* [Exercise requirements] Repeat only the stretch of lines below that runs from the line with "From S2P Require Import ControlTransport" through the line with "Lemma plain_write text", unaltered.

Stored data entries
(* ===== verification/ControlSession.v ===== *)
(** * The control session

    What holds of every execution of [ControlRuntime]'s task, whatever the
    server, the network and the neighbouring owners answer: when a rotation may
    start, when the session counts as ready, when it is given up; and what the
    ledger of remote operations records. *)

From Stdlib Require Import String.
From S2P Require Import Prelude Net RustStr Rotation Readiness Lifecycle Transport ProxyAuth Configuration Control RootSession.
From S2P Require Import Interaction RootPolicyRuntime MobileData RotationRuntime.
From S2P Require Import ControlTransport ControlRuntime.

Abbreviation cev := (event control_request control_reply).
Abbreviation cdid := (@existT control_request control_reply).

(** ** Plain requests *)

(** Requests no discipline of the session is about. *)
Definition plain (r : control_request) : Prop :=
  match r with
  | RotationActivate _ | RotationPrepare | Select | SelectBackoff _ => False
  | CLocked (CPublish _ _ _ | CHeartbeat | CReserve _ _ _ | CFind _) => False
  | _ => True
  end.

Create HintDb plain.

Lemma only_ask {A} P r (k : control_reply r -> cprog A) :
  P r -> (forall x, only P (k x)) -> only P (prog_bind (cask r) k).
Proof. by split. Qed.

Lemma only_clocked {A} P l (k : csection_reply l -> cprog A) :
  P (CLocked l) -> (forall x, only P (k x)) -> only P (prog_bind (clocked l) k).
Proof. by split. Qed.

Ltac plain :=
  repeat match goal with
  | |- only _ (Ret _) => exact I
  | |- only _ (throw_ _) => exact I
  | |- only _ (encoded _) => exact I
  | |- only _ (prog_bind (cask _) _) => apply only_ask; [exact I|intros ?]
  | |- only _ (prog_bind (clocked _) _) => apply only_clocked; [exact I|intros ?]
  | |- only _ (prog_bind _ _) => apply only_bind; [|intros ?]
  | |- only _ (try_bind _ _) => unfold try_bind
  | |- only _ (loop_bind _ _) => unfold loop_bind
  | |- only _ (finite _) => unfold finite
  | |- only _ (cask _) => split; [exact I|intros ?; exact I]
  | |- only _ (clocked _) => split; [exact I|intros ?; exact I]
  | |- only _ (match ?x with _ => _ end) => destruct x
  | |- only _ (if ?x then _ else _) => destruct x
  | |- only _ (let '(_, _) := ?x in _) => destruct x
  | |- only _ _ => solve [auto with plain]
  end.

Lemma plain_write text : only plain (write_text_observed text).
Proof. unfold write_text_observed. plain. Qed.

* [Answer to the exercise]
From S2P Require Import ControlTransport ControlRuntime.

Abbreviation cev := (event control_request control_reply).
Abbreviation cdid := (@existT control_request control_reply).

(** ** Plain requests *)

(** Requests no discipline of the session is about. *)
Definition plain (r : control_request) : Prop :=
  match r with
  | RotationActivate _ | RotationPrepare | Select | SelectBackoff _ => False
  | CLocked (CPublish _ _ _ | CHeartbeat | CReserve _ _ _ | CFind _) => False
  | _ => True
  end.

Create HintDb plain.

Lemma only_ask {A} P r (k : control_reply r -> cprog A) :
  P r -> (forall x, only P (k x)) -> only P (prog_bind (cask r) k).
Proof. by split. Qed.

Lemma only_clocked {A} P l (k : csection_reply l -> cprog A) :
  P (CLocked l) -> (forall x, only P (k x)) -> only P (prog_bind (clocked l) k).
Proof. by split. Qed.

Ltac plain :=
  repeat match goal with
  | |- only _ (Ret _) => exact I
  | |- only _ (throw_ _) => exact I
  | |- only _ (encoded _) => exact I
  | |- only _ (prog_bind (cask _) _) => apply only_ask; [exact I|intros ?]
  | |- only _ (prog_bind (clocked _) _) => apply only_clocked; [exact I|intros ?]
  | |- only _ (prog_bind _ _) => apply only_bind; [|intros ?]
  | |- only _ (try_bind _ _) => unfold try_bind
  | |- only _ (loop_bind _ _) => unfold loop_bind
  | |- only _ (finite _) => unfold finite
  | |- only _ (cask _) => split; [exact I|intros ?; exact I]
  | |- only _ (clocked _) => split; [exact I|intros ?; exact I]
  | |- only _ (match ?x with _ => _ end) => destruct x
  | |- only _ (if ?x then _ else _) => destruct x
  | |- only _ (let '(_, _) := ?x in _) => destruct x
  | |- only _ _ => solve [auto with plain]
  end.

Lemma plain_write text : only plain (write_text_observed text).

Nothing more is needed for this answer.